Having an ABH mentality is hard — it’s much easier to focus on only the urgent matters — but you must push yourself to think 6–12 months out at all times. What are the key talent gaps in my org that might emerge soon?

Always have a prioritized running list of roles and direct your energy accordingly. For example, if you know you’d need a senior design leader in the next 12 months, spend time now to learn about design culture at various companies, gather intel on who others respect in the community, and reach out to start building relationship and selling (subtly) about the potential future opportunity.

Stop Doing the Work

When I was at Blue Apron I felt like I was constantly drowning. Both my job scope and the company were growing rapidly, which meant the output expected out of me (and by extension my team) was pretty much growing logarithmically. Everything felt that they needed my attention and input, but it was obvious that I did not have the bandwidth for even half of them — even if I cloned myself.

It‘s extremely tempting to direct every ounce of your energy towards these seemingly important work streams, but the only strategy to dig yourself out of the hole is to spend your time recruiting.

Building out your future team is the only way to scale your time to meet the long-term needs of the business.

Until then, you have to find efficiency and leverage in the near-term — prioritize, say no, and spend time on the highest-leverage recruiting activities so you can get talent in the door fast.

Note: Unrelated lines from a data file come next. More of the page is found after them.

(** The server as a thread in a given phase sees it. *)
Lemma serving_view g t owns : gateway_ok g -> peers g !! t = Some (MkPeer Serving owns) ->
  active (server g) = (if owns then Some t else None) /\ active_closing (server g) = false.
Proof.
  intros Hok Ht. assert (Hr : running g t) by (by exists (MkPeer Serving owns)). split.
  - destruct (active (server g)) as [u|] eqn:E.
    + pose proof (proj1 (ok_active g Hok u) E) as Hu.
      assert (u = t) as -> by (apply (running_unique g); [done|by eexists|done]).
      rewrite Ht in Hu. by simplify_eq.
    + destruct owns; [|done]. apply (ok_active g Hok) in Ht. congruence.
  - destruct (active_closing (server g)) eqn:E; [|done].
    apply (ok_closing g Hok) in E as [u Hu].
    assert (u = t) as -> by (apply (running_unique g); [done|by eexists|done]). congruence.
Qed.

Lemma freeing_view g t owns : gateway_ok g -> peers g !! t = Some (MkPeer Freeing owns) ->
  active (server g) = None /\ active_closing (server g) = owns.
Proof.
  intros Hok Ht. assert (Hr : running g t) by (by exists (MkPeer Freeing owns)). split.
  - destruct (active (server g)) as [u|] eqn:E; [|done].
    pose proof (proj1 (ok_active g Hok u) E) as Hu.
    assert (u = t) as -> by (apply (running_unique g); [done|by eexists|done]). congruence.
  - destruct owns; [by apply (ok_closing g Hok); exists t|].
    destruct (active_closing (server g)) eqn:E; [|done].
    apply (ok_closing g Hok) in E as [u Hu].
    assert (u = t) as -> by (apply (running_unique g); [done|by eexists|done]). congruence.
Qed.

(** A running thread moves to another phase, and the server with it. *)
Lemma move_peer g t p q s :
  gateway_ok g -> peers g !! t = Some p -> phase p <> Exited ->
  peer_thread s = peer_thread (server g) ->
  active s = (if decide (q = MkPeer Serving true) then Some t else None) ->
  active_closing s = (if decide (q = MkPeer Freeing true) then true else false) ->
  gateway_ok (MkGateway s (<[t := q]> (peers g))).
Proof.
  intros Hok Hp Hne Hs Ha Hc.
  assert (Hlt : (t < length (peers g))%nat) by (by eapply lookup_lt_Some).
  assert (Hother : forall u r, u <> t -> peers g !! u = Some r -> phase r = Exited).
  { intros u r Hu Hr. destruct (decide (phase r = Exited)) as [|Hx]; [done|]. exfalso. apply Hu.
    apply (running_unique g); [done|by eexists|by eexists]. }
  assert (Hself : <[t := q]> (peers g) !! t = Some q) by (by apply list_lookup_insert_eq).
  split; cbn.
  - intros u r [(<- & <- & _)|(Hu & Hr)]%list_lookup_insert_Some Hnr.
    + rewrite Hs. by apply (ok_running g Hok t p).
    + apply Hother in Hr; [done|congruence].
  - intros u. rewrite Hs, length_insert. apply (ok_handle g Hok).
  - intros u. rewrite Ha. split.
    + destruct (decide _) as [Hq|]; [|done]. intros [= <-]. by rewrite Hself, Hq.
    + intros [(<- & Hq & _)|(Hu & Hr)]%list_lookup_insert_Some; [by rewrite decide_True|].
      apply Hother in Hr; [discriminate Hr|congruence].
  - rewrite Hc. split.
    + destruct (decide (q = MkPeer Freeing true)) as [Hq|]; [|discriminate]. intros _. exists t. by rewrite Hself, Hq.
    + intros [u [(<- & Hq & _)|(Hu & Hr)]%list_lookup_insert_Some]; [by rewrite decide_True|].
      apply Hother in Hr; [discriminate Hr|congruence].
Qed.

(** Reaping a finished thread leaves running ones alone. *)
Lemma reap_view g : gateway_ok g ->
  let s := server_reap_finished_peer_thread (exited (peers g)) (server g) in
  active s = active (server g) /\ active_closing s = active_closing (server g) /\
  (forall t, peer_thread s = Some t -> peer_thread (server g) = Some t) /\
  (forall t p, peers g !! t = Some p -> phase p <> Exited -> peer_thread s = Some t).
Proof.
  intros Hok. unfold server_reap_finished_peer_thread.
  pose proof (ok_running g Hok) as Hr. destruct (peer_thread (server g)) as [t|] eqn:E; [|by rewrite E].
  destruct (exited (peers g) t) eqn:Ex; [|by rewrite E].
  split; [done|]. split; [done|]. split; [done|].
  intros u p Hu Hne. exfalso. specialize (Hr u p Hu Hne). simplify_eq.
  unfold exited in Ex. rewrite Hu in Ex. by destruct (phase p).
Qed.

Lemma step_ok g o : gateway_ok g -> gateway_ok (gateway_step g o).
Proof.
  intros Hok. destruct o as [stop created|t|t|t]; cbn [gateway_step].
  - unfold peer_accepted. set (s := server_reap_finished_peer_thread _ (server g)).
    pose proof (reap_view g Hok) as Hs. fold s in Hs.
    destruct Hs as (Ha & Hc & Hh & Hr).
    assert (Hsame : gateway_ok (MkGateway s (peers g))).
    { split; cbn; [done| |by rewrite Ha; apply Hok|by rewrite Hc; apply Hok].
      intros t Ht%Hh. by apply (ok_handle g Hok). }
    destruct (peer_thread s) as [t0|] eqn:Et; [by rewrite orb_true_r|].
    destruct (active s) as [c|] eqn:Ea; [by rewrite orb_true_r|].
    destruct stop, (active_closing s) eqn:Ec, created; cbn; try done.
    split; cbn.
    + intros t p Hp Hne. apply lookup_app_Some in Hp as [Hp|[Hl Hp]].
      * by apply (Hr t p Hp) in Hne.
      * destruct (t - length (peers g))%nat eqn:Ed; [|done]. f_equal. lia.
    + intros t [= <-]. rewrite length_app. cbn. lia.
    + intros t. rewrite ?Ea. split; [done|]. intros Ht. exfalso.
      apply lookup_app_Some in Ht as [Ht|[_ Ht]].
      * by specialize (Hr t _ Ht ltac:(discriminate)).
      * destruct (t - length (peers g))%nat; done.
    + rewrite ?Ec. split; [done|]. intros [t Ht]. exfalso.
      apply lookup_app_Some in Ht as [Ht|[_ Ht]].
      * by specialize (Hr t _ Ht ltac:(discriminate)).
      * destruct (t - length (peers g))%nat; done.
  - destruct (peers g !! t) as [[[] []]|] eqn:Ht; try done.
    destruct (serving_view g t false Hok Ht) as [Ha Hc].
    unfold client_claim_active. rewrite Ha, Hc. by apply (move_peer g t (MkPeer Serving false)).
  - destruct (peers g !! t) as [[[] owns]|] eqn:Ht; try done.
    destruct (serving_view g t owns Hok Ht) as [Ha Hc]. unfold client_context_free_begin.
    apply (move_peer g t (MkPeer Serving owns)); try done; destruct owns; cbn; rewrite ?Ha; try done.
    all: by rewrite bool_decide_eq_true_2.
  - destruct (peers g !! t) as [[[] owns]|] eqn:Ht; try done.
    destruct (freeing_view g t owns Hok Ht) as [Ha Hc]. unfold client_context_free_end.
    by apply (move_peer g t (MkPeer Freeing owns)); try done; destruct owns.
Qed.

Lemma run_ok os : forall g, gateway_ok g -> gateway_ok (run_gateway g os).
Proof. induction os as [|o os IH]; intros g Hok; [done|]. by apply IH, step_ok. Qed.

(** C9: the single client: however connections, claims and teardowns
    interleave, at most one peer thread runs; the server's active client is
    exactly the running thread that has claimed it, and it counts as closing
    exactly while that thread tears down; and as soon as no thread runs, the
    next connection is accepted, so the gate never stays shut. *)
Theorem single_client now os :
  let g := run_gateway (MkGateway (gateway_start now) []) os in
  (forall t u, running g t -> running g u -> t = u) /\
  (forall t, active (server g) = Some t <-> peers g !! t = Some (MkPeer Serving true)) /\
  (active_closing (server g) = true <-> exists t, peers g !! t = Some (MkPeer Freeing true)) /\
  ((forall t, ~ running g t) ->
   running (gateway_step g (Accept false true)) (length (peers g))).
Proof.
  intros g. assert (Hok : gateway_ok g) by apply run_ok, gateway_start_ok.
  split; [intros t u; by apply running_unique|]. split; [apply Hok|]. split; [apply Hok|].
  intros Hnone. cbn [gateway_step]. unfold peer_accepted.
  destruct (reap_view g Hok) as (Ha & Hc & Hh & _).
  set (s := server_reap_finished_peer_thread _ (server g)) in *.
  assert (Hthread : peer_thread s = None).
  { destruct (peer_thread s) as [t|] eqn:E; [|done]. exfalso.
    pose proof (ok_handle g Hok t (Hh t eq_refl)) as [p Hp]%lookup_lt_is_Some.
    assert (Hx : exited (peers g) t = true).
    { unfold exited. rewrite Hp. destruct (phase p) eqn:Ep; [| |done]; exfalso; apply (Hnone t);
        exists p; (split; [done|congruence]). }
    revert E. unfold s, server_reap_finished_peer_thread. rewrite (Hh t eq_refl), Hx. done. }
  assert (Hact : active s = None).
  { rewrite Ha. destruct (active (server g)) as [t|] eqn:E; [|done]. exfalso.
    apply (ok_active g Hok) in E. by apply (Hnone t); eexists. }
  assert (Hclo : active_closing s = false).
  { rewrite Hc. destruct (active_closing (server g)) eqn:E; [|done]. exfalso.
    apply (ok_closing g Hok) in E as [t Ht]. by apply (Hnone t); eexists. }
  rewrite Hthread, Hact, Hclo. exists (MkPeer Serving false). split; [|done].
  change ((peers g ++ [MkPeer Serving false]) !! length (peers g) = Some (MkPeer Serving false)).
  by rewrite lookup_app_r, Nat.sub_diag by lia.
Qed.

(** ** Keepalive *)

Record tick := MkTick {
  tk_now : Z;
  tk_router : option InputRouter;    (** of the active client *)
  tk_http_idle : bool;
  tk_accepted : bool }.

(** The keepalives a sequence of heartbeats sends, with their times. *)
Fixpoint keepalive_run (s : Server) (ticks : list tick) : list (Z * NanokvmControlMessage) :=
  match ticks with
  | [] => []
  | k :: ticks =>
      let '(m, s) := server_keepalive (tk_now k) (tk_router k) (tk_http_idle k) (tk_accepted k) s in
      match m with
      | Some m => (tk_now k, m) :: keepalive_run s ticks
      | None => keepalive_run s ticks
      end
  end.

Definition nothing_held (k : tick) : Prop :=
  tk_http_idle k = true /\
  forall r, tk_router k = Some r ->
    r_pointer_buttons r = 0 /\ r_keyboard_modifiers r = 0 /\ r_control_space_down r = false.

(** Motions back and forth. *)
Fixpoint alternating (dx : Z) (n : nat) : list NanokvmControlMessage :=
  match n with O => [] | S n => keepalive_message dx :: alternating (- dx) n end.

(** At least an interval apart, the first not before [t0]. *)
Fixpoint spaced (t0 : Z) (l : list (Z * NanokvmControlMessage)) : Prop :=
  match l with
  | [] => True
  | (t, _) :: l => t0 <= t /\ spaced (t + GATEWAY_KEEPALIVE_INTERVAL_MS) l
  end.

Lemma spaced_weaken t0 t1 l : t0 <= t1 -> spaced t1 l -> spaced t0 l.
Proof. intros H. destruct l as [|[t m] l]; cbn; [done|]. intros [? ?]. split; [lia|done]. Qed.

Lemma router_idle_spec r : router_idle r = true <->
  r_pointer_buttons r = 0 /\ r_keyboard_modifiers r = 0 /\ r_control_space_down r = false.
Proof.
  unfold router_idle. rewrite !andb_true_iff, !Z.eqb_eq, negb_true_iff. tauto.
Qed.

Lemma keepalive_run_spec ticks : forall s,
  keepalive_dx s = 1 \/ keepalive_dx s = -1 ->
  Forall (fun k => 0 <= tk_now k < 2 ^ 63) ticks ->
  let l := keepalive_run s ticks in
  Forall (fun x => Exists (fun k => tk_now k = x.1 /\ nothing_held k) ticks) l /\
  map snd l = alternating (keepalive_dx s) (length l) /\ spaced (next_keepalive_at s) l.
Proof.
  induction ticks as [|k ticks IH]; intros s Hdx Hc; [done|].
  apply Forall_cons_iff in Hc as [Hk Hc]. cbn [keepalive_run].
  unfold server_keepalive, keepalive_due. destruct (Z.ltb_spec (tk_now k) (next_keepalive_at s)).
  { destruct (IH s Hdx Hc) as (H1 & H2 & H3). split_and!; [|done|done].
    eapply Forall_impl; [|exact H1]. intros x Hx. by apply Exists_cons_tl. }
  set (s1 := MkServer _ _ _ _ _).
  assert (Hn1 : next_keepalive_at s1 = tk_now k + GATEWAY_KEEPALIVE_INTERVAL_MS)
    by (cbn; apply u64_id; unfold is_u64, GATEWAY_KEEPALIVE_INTERVAL_MS; lia).
  assert (Hnext : forall s2, keepalive_dx s2 = 1 \/ keepalive_dx s2 = -1 ->
    next_keepalive_at s2 = tk_now k + GATEWAY_KEEPALIVE_INTERVAL_MS ->
    Forall (fun x => Exists (fun k => tk_now k = x.1 /\ nothing_held k) (k :: ticks)) (keepalive_run s2 ticks) /\
    map snd (keepalive_run s2 ticks) = alternating (keepalive_dx s2) (length (keepalive_run s2 ticks)) /\
    spaced (tk_now k + GATEWAY_KEEPALIVE_INTERVAL_MS) (keepalive_run s2 ticks)).
  { intros s2 Hd2 Hn2. destruct (IH s2 Hd2 Hc) as (H1 & H2 & H3). rewrite Hn2 in H3.
    split_and!; [|done|done]. eapply Forall_impl; [|exact H1]. intros x Hx. by apply Exists_cons_tl. }
  assert (Hquiet : forall s2, keepalive_dx s2 = keepalive_dx s -> next_keepalive_at s2 = next_keepalive_at s1 ->
    let l := keepalive_run s2 ticks in
    Forall (fun x => Exists (fun k => tk_now k = x.1 /\ nothing_held k) (k :: ticks)) l /\
    map snd l = alternating (keepalive_dx s) (length l) /\ spaced (next_keepalive_at s) l).
  { intros s2 Hd2 Hn2. destruct (Hnext s2) as (H1 & H2 & H3); [by rewrite Hd2|congruence|].
    rewrite Hd2 in H2. split_and!; [done|done|]. eapply spaced_weaken; [|done].
    unfold GATEWAY_KEEPALIVE_INTERVAL_MS. lia. }
  destruct (match tk_router k with Some r => router_idle r | None => true end && tk_http_idle k) eqn:Ei;
    [|by apply (Hquiet s1)].
  destruct (tk_accepted k); [|by apply (Hquiet s1)].
  apply andb_true_iff in Ei as [Eidle Ehttp].
  destruct (Hnext (keepalive_sent true s1)) as (H1 & H2 & H3);
    [destruct Hdx as [E|E]; cbn; rewrite E; [by right|by left]|done|].
  split_and!.
  - constructor; [|done]. apply Exists_cons_hd. split; [done|]. split; [done|].
    intros r Er. rewrite Er in Eidle. by apply router_idle_spec.
  - cbn [map length alternating snd]. rewrite H2. f_equal. f_equal.
    cbn. destruct Hdx as [E|E]; by rewrite E.
  - by split.
Qed.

Make Hiring Top Talent Everyone’s Priority

Teamwork is a key ingredient to many endeavors in growing a company, and hiring great talent is no exception. A high-performing recruiting machine requires time commitment and thoughtful execution from a large group of stakeholders — referral sources/employees, the hiring manager, recruiting team, and the interview team (which usually includes multiple employees and senior leaders at the company).

It’s extremely important to create a culture that bringing in top talent is mission critical. Hiring great talent should be everyone’s responsibility — not just the hiring manager’s or recruiting team’s problem. Your employees and senior leaders alike should see spending time referring and interviewing candidates a priority, not something that takes them away from other “important” work.

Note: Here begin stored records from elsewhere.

(* ===== verification/Handoff.v ===== *)
(** * The readers of the video and how they hand it over
    ([src/src/gateway_server.c], [src/src/rdp_bitmap.c])

    [http_video_thread] decodes for the snapshots whenever it can have the lease of
    the device session; [bitmap_video_thread], the decoding thread of an RDP client,
    takes it away by signalling [http_yield_event].  Each thread is a machine whose
    steps are its accesses to what the threads share: the session, the event and the
    two stop flags.  A schedule interleaves the machines at will. *)

From S2P Require Import Prelude H264 RtpH264 RtpClient VideoSource DeviceSession RdpBitmap Gateway.

(** ** State *)

(** Where [http_video_thread] is. *)
Inductive http_at :=
| HttpTop                             (* the head of the outer loop *)
| HttpAcquiring                       (* device_session_acquire *)
| HttpStarting                        (* ffmpeg_decoder_start_raw *)
| HttpRefused                         (* the branch of a failed start *)
| HttpChecking                        (* the head of the inner loop *)
| HttpReading                         (* device_session_read *)
| HttpCheckAgain                      (* a read that timed out *)
| HttpHas (u : VideoSourceAccessUnit) (* a unit to decode *)
| HttpLeaving                         (* behind the inner loop *)
| HttpDone.

(** Where [bitmap_video_thread] is; [attempt] is the loop's counter. *)
Inductive bitmap_at :=
| BitmapSet                             (* SetEvent *)
| BitmapTry (attempt : nat)             (* the head of the loop, device_session_acquire *)
| BitmapStarting (attempt : nat)        (* ffmpeg_decoder_start_raw *)
| BitmapUndo (attempt : nat)            (* behind a failed attempt *)
| BitmapReset (ready : bool)            (* ResetEvent *)
| BitmapLoop                            (* the head of the reading loop *)
| BitmapReading                         (* device_session_read *)
| BitmapReadFailed (again : bool)       (* behind a failed read *)
| BitmapHas (u : VideoSourceAccessUnit) (* a unit to decode *)
| BitmapPush (d : bytes)                (* client_should_stop, ffmpeg_decoder_push *)
| BitmapOut                             (* out: *)
| BitmapDone.

Section Readers.
Context {R : Type} {ops : VideoSourceRtpOps R} {laws : RtpOpsLaws R}.
Context {I : Type} (request_idr : option (I -> Z -> bool * I)).
Context (can_grow : nat -> bool).

Record shared := MkShared {
  core : world (R := R) (I := I);
  yield_signalled : bool;
  stop_requested : bool;
  client_stopping : bool;
  (* http_video_thread *)
  http_pc : http_at;
  http_decoder : bool;
  http_reader : HttpReader;
  (* bitmap_video_thread *)
  bitmap_pc : bitmap_at;
  bitmap_decoder : bool;
  bitmap_fallback : H264Buffer;
  bitmap_stats : UnitStats;
  (* what the decoders were given *)
  http_pushed : list bytes;
  bitmap_pushed : list bytes }.

Definition set_core (g : shared) (w : world) : shared :=
  MkShared w (yield_signalled g) (stop_requested g) (client_stopping g) (http_pc g) (http_decoder g)
    (http_reader g) (bitmap_pc g) (bitmap_decoder g) (bitmap_fallback g) (bitmap_stats g)
    (http_pushed g) (bitmap_pushed g).
Definition set_yield (g : shared) (b : bool) : shared :=
  MkShared (core g) b (stop_requested g) (client_stopping g) (http_pc g) (http_decoder g)
    (http_reader g) (bitmap_pc g) (bitmap_decoder g) (bitmap_fallback g) (bitmap_stats g)
    (http_pushed g) (bitmap_pushed g).
Definition set_stop_requested (g : shared) : shared :=
  MkShared (core g) (yield_signalled g) true (client_stopping g) (http_pc g) (http_decoder g)
    (http_reader g) (bitmap_pc g) (bitmap_decoder g) (bitmap_fallback g) (bitmap_stats g)
    (http_pushed g) (bitmap_pushed g).
(** [client_stop]. *)
Definition stop_client (g : shared) : shared :=
  MkShared (core g) (yield_signalled g) (stop_requested g) true (http_pc g) (http_decoder g)
    (http_reader g) (bitmap_pc g) (bitmap_decoder g) (bitmap_fallback g) (bitmap_stats g)
    (http_pushed g) (bitmap_pushed g).
Definition set_http (g : shared) (pc : http_at) (decoder : bool) (r : HttpReader) : shared :=
  MkShared (core g) (yield_signalled g) (stop_requested g) (client_stopping g) pc decoder r
    (bitmap_pc g) (bitmap_decoder g) (bitmap_fallback g) (bitmap_stats g) (http_pushed g) (bitmap_pushed g).
Definition http_goto (g : shared) (pc : http_at) : shared := set_http g pc (http_decoder g) (http_reader g).
Definition set_bitmap (g : shared) (pc : bitmap_at) (decoder : bool) (f : H264Buffer) (st : UnitStats)
    : shared :=
  MkShared (core g) (yield_signalled g) (stop_requested g) (client_stopping g) (http_pc g) (http_decoder g)
    (http_reader g) pc decoder f st (http_pushed g) (bitmap_pushed g).
Definition bitmap_goto (g : shared) (pc : bitmap_at) : shared :=
  set_bitmap g pc (bitmap_decoder g) (bitmap_fallback g) (bitmap_stats g).
Definition log_http (g : shared) (d : bytes) : shared :=
  MkShared (core g) (yield_signalled g) (stop_requested g) (client_stopping g) (http_pc g) (http_decoder g)
    (http_reader g) (bitmap_pc g) (bitmap_decoder g) (bitmap_fallback g) (bitmap_stats g)
    (http_pushed g ++ [d]) (bitmap_pushed g).
Definition log_bitmap (g : shared) (d : bytes) : shared :=
  MkShared (core g) (yield_signalled g) (stop_requested g) (client_stopping g) (http_pc g) (http_decoder g)
    (http_reader g) (bitmap_pc g) (bitmap_decoder g) (bitmap_fallback g) (bitmap_stats g)
    (http_pushed g) (bitmap_pushed g ++ [d]).

(** ** Steps *)

(** The leases are the locals of the threads: slot 0 of the HTTP reader, slot 1 of
    the RDP client's. *)
Definition HTTP : nat := 0.
Definition RDP : nat := 1.

Definition acquire (k : nat) (c : DeviceSessionConsumer) (g : shared) : bool * shared :=
  let w := core g in
  let '(ok, s, l, rc, i) := device_session_acquire request_idr (w_session w) c (w_rc w) (w_idr w) in
  (ok, set_core g (World s (<[k := l]> (w_leases w)) rc i)).

Definition release (k : nat) (g : shared) : shared := set_core g (step request_idr (core g) (Release k)).

(** A read, with fuel for all that the transport has: the unit, if there is one. *)
Definition read (k : nat) (g : shared) : option VideoSourceAccessUnit * shared :=
  let w := core g in
  let fuel := S (rtp_pending (w_rc w)) in
  (match device_session_read request_idr fuel (w_session w) (slot w k) (w_rc w) (w_idr w) with
   | SourceUnit u _ _ _ => Some u
   | _ => None
   end,
   set_core g (step request_idr w (ReadUnit k fuel))).

(** What the libraries answer in a step: whether a decoder starts or takes a unit,
    whether the error of a failed read is a timeout, the clock. *)
Record answers := MkAnswers { decoder_ok : bool; again : bool; clock : Z }.

(** The next step of [http_video_thread].  A step has one access to what the threads
    share; stopping the decoder, which is the thread's own, goes with the release of the
    lease behind it. *)
Definition http_video_step (a : answers) (g : shared) : shared :=
  match http_pc g with
  | HttpTop =>
      if stop_requested g then http_goto g HttpDone
      else if yield_signalled g then g
      else http_goto g HttpAcquiring
  | HttpAcquiring =>
      let '(ok, g) := acquire HTTP DEVICE_SESSION_CONSUMER_HTTP g in
      http_goto g (if ok then HttpStarting else HttpRefused)
  | HttpStarting =>
      if decoder_ok a then set_http g HttpChecking true reader_init
      else http_goto g HttpRefused
  | HttpRefused =>
      set_http (release HTTP g) HttpTop false (http_reader g)
  | HttpChecking =>
      if stop_requested g || yield_signalled g then http_goto g HttpLeaving
      else http_goto g HttpReading
  | HttpReading =>
      let '(unit, g) := read HTTP g in
      match unit with
      | Some u => http_goto g (HttpHas u)
      | None =>
          if stop_requested g then http_goto g HttpLeaving
          else if again a then http_goto g HttpCheckAgain
          else http_goto g HttpLeaving
      end
  | HttpCheckAgain =>
      if yield_signalled g then http_goto g HttpLeaving else http_goto g HttpChecking
  | HttpHas u =>
      let '(result, r) := http_unit can_grow u (decoder_ok a) (stop_requested g) (http_reader g) in
      match result with
      | ReaderSkip => set_http g HttpChecking (http_decoder g) r
      | ReaderPush d _ => set_http (log_http g d) HttpChecking (http_decoder g) r
      | ReaderBreak => set_http g HttpLeaving (http_decoder g) r
      end
  | HttpLeaving =>
      set_http (release HTTP g) HttpTop false (http_reader g)
  | HttpDone => g
  end.

(** The next step of [bitmap_video_thread]. *)
Definition bitmap_video_step (a : answers) (g : shared) : shared :=
  match bitmap_pc g with
  | BitmapSet => bitmap_goto (set_yield g true) (BitmapTry 0)
  | BitmapTry n =>
      if negb (n <? 10)%nat || client_stopping g then bitmap_goto g (BitmapReset false)
      else
        let '(ok, g) := acquire RDP DEVICE_SESSION_CONSUMER_BITMAP g in
        bitmap_goto g (if ok then BitmapStarting n else BitmapUndo n)
  | BitmapStarting n =>
      if decoder_ok a then set_bitmap g (BitmapReset true) true (bitmap_fallback g) (bitmap_stats g)
      else bitmap_goto g (BitmapUndo n)
  | BitmapUndo n =>
      set_bitmap (release RDP g) (BitmapTry (S n)) false (bitmap_fallback g) (bitmap_stats g)
  | BitmapReset ready =>
      let g := set_yield g false in
      if ready then bitmap_goto g BitmapLoop else bitmap_goto (stop_client g) BitmapOut
  | BitmapLoop => if client_stopping g then bitmap_goto g BitmapOut else bitmap_goto g BitmapReading
  | BitmapReading =>
      let '(unit, g) := read RDP g in
      match unit with
      | Some u => bitmap_goto g (BitmapHas u)
      | None => bitmap_goto g (BitmapReadFailed (again a))
      end
  | BitmapReadFailed timed_out =>
      if client_stopping g then bitmap_goto g BitmapOut
      else if timed_out then bitmap_goto g BitmapLoop
      else bitmap_goto (stop_client g) BitmapOut
  | BitmapHas u =>
      match bitmap_video_unit can_grow u (clock a) (bitmap_fallback g) (bitmap_stats g) with
      | None => bitmap_goto g BitmapLoop
      | Some (DecodeStop, f, st) => set_bitmap (stop_client g) BitmapOut (bitmap_decoder g) f st
      | Some (DecodePush d, f, st) => set_bitmap g (BitmapPush d) (bitmap_decoder g) f st
      end
  | BitmapPush d =>
      if client_stopping g then bitmap_goto g BitmapLoop
      else if decoder_ok a then bitmap_goto (log_bitmap g d) BitmapLoop
      else bitmap_goto (stop_client (log_bitmap g d)) BitmapOut
  | BitmapOut =>
      set_bitmap (release RDP g) BitmapDone false (h264_buffer_free (bitmap_fallback g)) (bitmap_stats g)
  | BitmapDone => g
  end.

(** A new client starts its thread behind the end of the last one's. *)
Definition next_client (g : shared) : shared :=
  match bitmap_pc g with
  | BitmapDone =>
      MkShared (core g) (yield_signalled g) (stop_requested g) false (http_pc g) (http_decoder g)
        (http_reader g) BitmapSet false buffer_empty (MkUnitStats 0 0 0 0) (http_pushed g) []
  | _ => g
  end.

(** A move: a step of a thread, a stop of the client or of the gateway by another
    thread, the next client. *)
Inductive move :=
| HttpMove (a : answers) | BitmapMove (a : answers) | ClientStops | GatewayStops | NextClient.

Definition make_move (g : shared) (m : move) : shared :=
  match m with
  | HttpMove a => http_video_step a g
  | BitmapMove a => bitmap_video_step a g
  | ClientStops => stop_client g
  | GatewayStops => set_stop_requested g
  | NextClient => next_client g
  end.

Definition moves (g : shared) (ms : list move) : shared := fold_left make_move ms g.

Definition readers_init (s : VideoSource) (port : Z) (rc : R) (i : I) : shared :=
  MkShared (initial_world s port 2 rc i) false false false HttpTop false reader_init
    BitmapSet false buffer_empty (MkUnitStats 0 0 0 0) [] [].

End Readers.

Run Your Recruiting Process Like a Marketing Funnel

One realization I had after managing my own recruiting process is that the recruiting funnel is just like a marketing funnel. To optimize the process (and thus the output), you need to have a good grasp of the data.

What types of data and tactics am I talking about here? Here are a few examples:

  • Candidate sources attribution.Where do our successful hires come from?
  • Cold-outreach efficiency by template and by outreach author.What InMail templates work best? Is there a difference in response rate based on whether a recruiter vs. a hiring manager sends the InMail?
  • Conversion rate of outreach > phone screen > in-person first round interview. Then you can work backwards from your in-person interviews and set weekly goals on sourcing volume.
  • Average time from phone screen to offer (for a given role).Knowing the historical benchmark on lead time for a given role can help you prioritize recruiting effort across multiple open roles.

 

Get Rid of Your Recruiting Process Waste

Once you have data insights into your recruiting process, you will likely observe waste in many parts of the process — from the extra cycles of off-target candidates going through phone screens without profile recalibration between hiring manager and the recruiting team, to time elapsed between interview and debrief because everyone is “busy.”

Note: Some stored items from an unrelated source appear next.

Lemma client_prepare_gfx_keeps c a : direct_gfx c = true ->
  triple observe (claimed c) (client_prepare_gfx a) (looping c) (looping c).
Proof.
  intros Hd. unfold client_prepare_gfx. apply triple_branch; [apply triple_return; by intros x w [[] _]|].
  set (Q x w := looping c x w /\ Gfx ∈ handles x). apply triple_or_return with Q.
  - apply triple_attempt; [|intros _ x w [[H _] _]; exact H]. intros x w [(Hl & Ho & Hk) Hg].
    destruct (looping_set c x w Gfx) as (w' & E & H'); [done| |done|left; not_in|].
    { intros Hin%has_spec. congruence. }
    exists w'. cbn in *. rewrite E. split; [done|]. split; [done|]. by left.
  - apply triple_or_return with Q; [eapply triple_conseq; [apply (looping_use c)|done..|by intros ? ? []]|].
    apply triple_note. intros x w [[[Ha Hr Hl Hs] H1 H2 H3 H4 H5 H6 H7 H8 H9 H10 H11] Hg].
    split; [split|..]; rewrite ?flagged_raise; cbn; try done.
Qed.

An extra few days here and there might not seem like a big deal, but they quickly add up. The most sought-after candidates have options, and they will not wait around for you to get your act together.

When you’re drowning, any additional minute you have to wait until an employee’s start date will cause you pain. Building out a recruiting engine eliminates the waste, helping you get better candidates in the door faster to alleviate that pain.